Sie sollen künftig nur noch bei schweren Verstößen verhängt werden. Kritiker, wie das Sachverständigenratsmitglied Veronika Grimm, halten die geplante Abschwächung deshalb für halbherzig. Die Unternehmen hätten wenig vom Wegfall der Berichtspflicht, wenn sie im Zweifelsfall doch nachweisen müssten, in der Lieferkette nicht gegen Menschenrechte und Umweltstandards verstoßen zu haben, so Grimm. Beschlossene Sache ist die Abschwächung in Deutschland noch nicht, das Votum des Bundestags steht noch aus.
Die absehbaren Erleichterungen für die Wirtschaft auf EU-Ebene riefen am Dienstag allerdings auch harten Widerspruch hervor. Misereor-Menschenrechtsexperte Armin Paasch bezeichnete die Einigung in Brüssel als „Kniefall vor Trump auf Kosten von Menschenrechten, Umwelt und Klima“. Vor allem der amerikanische Präsident und große amerikanische Rohstoffunternehmen hätten auf die Abschwächung gedrungen. Paasch fordert das Europäische Parlament und die Bundesregierung auf, das Ergebnis abzulehnen. „Es ist beschämend, dass die EU ihre wirtschaftliche Wettbewerbsfähigkeit auf Kosten von Näherinnen, indigenen Gemeinschaften, Landarbeitern und Kindern auf Kakaoplantagen steigern will“, sagte der Vertreter der katholischen Hilfsorganisation.

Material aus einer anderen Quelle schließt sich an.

(** Induction on strings, three bytes at a time. *)
Lemma string_ind3 (P : string -> Prop) :
  P "" ->
  (forall a, P (String a "")) ->
  (forall a b, P (String a (String b ""))) ->
  (forall a b c s, P s -> P (String a (String b (String c s)))) ->
  forall s, P s.
Proof.
  intros H0 H1 H2 H3.
  fix IH 1. intros [|a [|b [|c s]]]; [apply H0 | apply H1 | apply H2 |].
  apply H3, IH.
Qed.

Lemma EncodeToString_isStd src :
  strs.all base64.isStd (base64.EncodeToString src) = true.
Proof.
  induction src as [|a|a b|a b c src IH] using string_ind3; [done| | |].
  - cbn [base64.EncodeToString strs.all]. by rewrite !sextet_isStd.
  - cbn [base64.EncodeToString strs.all]. by rewrite !sextet_isStd.
  - cbn [base64.EncodeToString strs.all]. by rewrite !sextet_isStd, IH.
Qed.


(** Decoding gives back what was encoded. *)
Ltac divlia := zify; Z.to_euclidean_division_equations; lia.

Lemma valueOf_encode_64 :
  forallb (fun i =>
             match rfc4648.valueOf (base64.encode (N.of_nat i)) with
             | Some j => (j =? N.of_nat i)%N
             | None => false
             end && negb (Ascii.eqb (base64.encode (N.of_nat i)) "="))
    (seq 0 64) = true.
Proof. vm_compute. reflexivity. Qed.

Lemma valueOf_sextet val shift :
  rfc4648.valueOf (base64.sextet val shift) = Some (N.shiftr val shift mod 64)%N /\
  Ascii.eqb (base64.sextet val shift) "=" = false.
Proof.
  unfold base64.sextet. change 63%N with (N.ones 6). rewrite N.land_ones.
  change (2 ^ 6)%N with 64%N.
  assert (N.shiftr val shift mod 64 < 64)%N as Hlt by by apply N.mod_lt.
  generalize dependent (N.shiftr val shift mod 64)%N. intros i Hlt.
  pose proof (proj1 (forallb_forall _ _) valueOf_encode_64 (N.to_nat i)) as Hall.
  cbv beta in Hall. rewrite N2Nat.id in Hall.
  assert (In (N.to_nat i) (seq 0 64)) as Hin by (apply in_seq; lia).
  apply Hall, andb_true_iff in Hin as [Hvalue Hpad].
  destruct (rfc4648.valueOf _) as [j|]; [|done].
  apply N.eqb_eq in Hvalue as ->. split; [done|]. by apply negb_true_iff.
Qed.

Lemma lor_shifted (y x k : N) :
  (x < 2 ^ k)%N -> N.lor (N.shiftl y k) x = (y * 2 ^ k + x)%N.
Proof.
  intros Hx. rewrite N.shiftl_mul_pow2.
  assert (N.land (y * 2 ^ k) x = 0%N) as Hland.
  { apply N.bits_inj. intros n. rewrite N.land_spec, N.bits_0.
    destruct (N.lt_ge_cases n k) as [Hn | Hn].
    - by rewrite N.mul_pow2_bits_low.
    - apply andb_false_iff. right. destruct (N.eq_dec x 0%N) as [->|Hpos].
      + apply N.bits_0.
      + apply N.bits_above_log2. apply N.log2_lt_pow2; [lia|].
        eapply N.lt_le_trans; [exact Hx|]. apply N.pow_le_mono_r; lia. }
  rewrite <- N.lxor_lor by done. symmetry. by apply N.add_nocarry_lxor.
Qed.

(** The 24 bits of a group of three bytes. *)
Lemma group_value (a b c : N) :
  (a < 256)%N -> (b < 256)%N -> (c < 256)%N ->
  N.lor (N.lor (N.shiftl a 16) (N.shiftl b 8)) c = (a * 65536 + b * 256 + c)%N.
Proof.
  intros Ha Hb Hc.
  assert (2 ^ 8 = 256)%N as H8 by done. assert (2 ^ 16 = 65536)%N as H16 by done.
  rewrite (N.shiftl_mul_pow2 b), (lor_shifted a) by lia.
  replace (a * 2 ^ 16 + b * 2 ^ 8)%N with (N.shiftl (a * 256 + b) 8)
    by (rewrite N.shiftl_mul_pow2; lia).
  rewrite lor_shifted by lia. lia.
Qed.

Lemma sextets (a b c : N) :
  (a < 256)%N -> (b < 256)%N -> (c < 256)%N ->
  let val := (a * 65536 + b * 256 + c)%N in
  (N.shiftr val 18 mod 64 = a / 4 /\
   N.shiftr val 12 mod 64 = a mod 4 * 16 + b / 16 /\
   N.shiftr val 6 mod 64 = b mod 16 * 4 + c / 64 /\
   N.shiftr val 0 mod 64 = c mod 64)%N.
Proof.
  intros Ha Hb Hc val. subst val. rewrite !N.shiftr_div_pow2.
  change (2 ^ 18)%N with 262144%N. change (2 ^ 12)%N with 4096%N.
  change (2 ^ 6)%N with 64%N. change (2 ^ 0)%N with 1%N.
  repeat split; divlia.
Qed.

Lemma regroup (a b c : N) :
  (a < 256)%N -> (b < 256)%N -> (c < 256)%N ->
  (a / 4 * 4 + (a mod 4 * 16 + b / 16) / 16 = a /\
   (a mod 4 * 16 + b / 16) mod 16 * 16 + (b mod 16 * 4 + c / 64) / 4 = b /\
   (b mod 16 * 4 + c / 64) mod 4 * 64 + c mod 64 = c)%N.
Proof. intros Ha Hb Hc. repeat split; divlia. Qed.

Lemma N_of_ascii_lt c : (N_of_ascii c < 256)%N.
Proof. destruct c as [[] [] [] [] [] [] [] []]; vm_compute; done. Qed.

Lemma Decode_group a b c rest decoded :
  rfc4648.Decode rest = Some decoded ->
  let val := N.lor (N.lor (N.shiftl (N_of_ascii a) 16) (N.shiftl (N_of_ascii b) 8))
               (N_of_ascii c) in
  rfc4648.Decode
    (String (base64.sextet val 18) (String (base64.sextet val 12)
       (String (base64.sextet val 6) (String (base64.sextet val 0) rest))))
  = Some (String a (String b (String c decoded))).
Proof.
  intros Hrest val. subst val.
  pose proof (N_of_ascii_lt a) as Ha. pose proof (N_of_ascii_lt b) as Hb.
  pose proof (N_of_ascii_lt c) as Hc.
  rewrite (group_value _ _ _ Ha Hb Hc).
  destruct (sextets _ _ _ Ha Hb Hc) as (H0 & H1 & H2 & H3).
  destruct (regroup _ _ _ Ha Hb Hc) as (Ra & Rb & Rc).
  cbn [rfc4648.Decode].
  rewrite (proj1 (valueOf_sextet _ 18)), (proj1 (valueOf_sextet _ 12)),
    (proj1 (valueOf_sextet _ 6)), (proj1 (valueOf_sextet _ 0)),
    (proj2 (valueOf_sextet _ 0)), Hrest, H0, H1, H2, H3.
  cbn [mbind option_bind]. unfold rfc4648.first, rfc4648.second, rfc4648.third.
  by rewrite Ra, Rb, Rc, !ascii_N_embedding.
Qed.

Lemma Decode_EncodeToString src :
  rfc4648.Decode (base64.EncodeToString src) = Some src.
Proof.
  induction src as [|a|a b|a b c src IH] using string_ind3; [done| | |].
  - pose proof (N_of_ascii_lt a) as Ha.
    cbn [base64.EncodeToString].
    assert (2 ^ 16 = 65536)%N as H16 by done.
    replace (N.shiftl (N_of_ascii a) 16) with (N_of_ascii a * 65536 + 0 * 256 + 0)%N
      by (rewrite N.shiftl_mul_pow2; lia).
    destruct (sextets _ 0 0 Ha eq_refl eq_refl) as (H0 & H1 & _).
    destruct (regroup _ 0 0 Ha eq_refl eq_refl) as (Ra & _).
    cbn [rfc4648.Decode].
    rewrite (proj1 (valueOf_sextet _ 18)), (proj1 (valueOf_sextet _ 12)), H0, H1.
    cbn. unfold rfc4648.first. by rewrite Ra, ascii_N_embedding.
  - pose proof (N_of_ascii_lt a) as Ha. pose proof (N_of_ascii_lt b) as Hb.
    cbn [base64.EncodeToString].
    replace (N.lor (N.shiftl (N_of_ascii a) 16) (N.shiftl (N_of_ascii b) 8))
      with (N_of_ascii a * 65536 + N_of_ascii b * 256 + 0)%N
      by (rewrite <- (group_value _ _ 0) by done; by rewrite N.lor_0_r).
    destruct (sextets _ _ 0 Ha Hb eq_refl) as (H0 & H1 & H2 & _).
    destruct (regroup _ _ 0 Ha Hb eq_refl) as (Ra & Rb & _).
    cbn [rfc4648.Decode].
    rewrite (proj1 (valueOf_sextet _ 18)), (proj1 (valueOf_sextet _ 12)),
      (proj1 (valueOf_sextet _ 6)), (proj2 (valueOf_sextet _ 6)), H0, H1, H2.
    cbn. unfold rfc4648.first, rfc4648.second. by rewrite Ra, Rb, !ascii_N_embedding.
  - cbn [base64.EncodeToString]. by apply Decode_group.
Qed.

Auch politisch ist die Einigung, die im EU-Parlament von der konservativen Fraktion um CDU und CSU sowie rechten und rechtsextremen Parteien mitgetragen wird, umstritten. René Repasi, Sprecher der sozialdemokratischen S&D-Fraktion, sagte: Mit dieser Einigung verspielt eine konservativ-rechtsextreme Mehrheit eine Chance für Europa. Ein starkes europäisches Lieferkettengesetz wäre ein Wettbewerbsvorteil für die europäische Wirtschaft. Ähnlich äußerten sich Vertreter der Grünen im Europaparlament. Das Europaparlament will schon nächste Woche in Straßburg darüber abstimmen.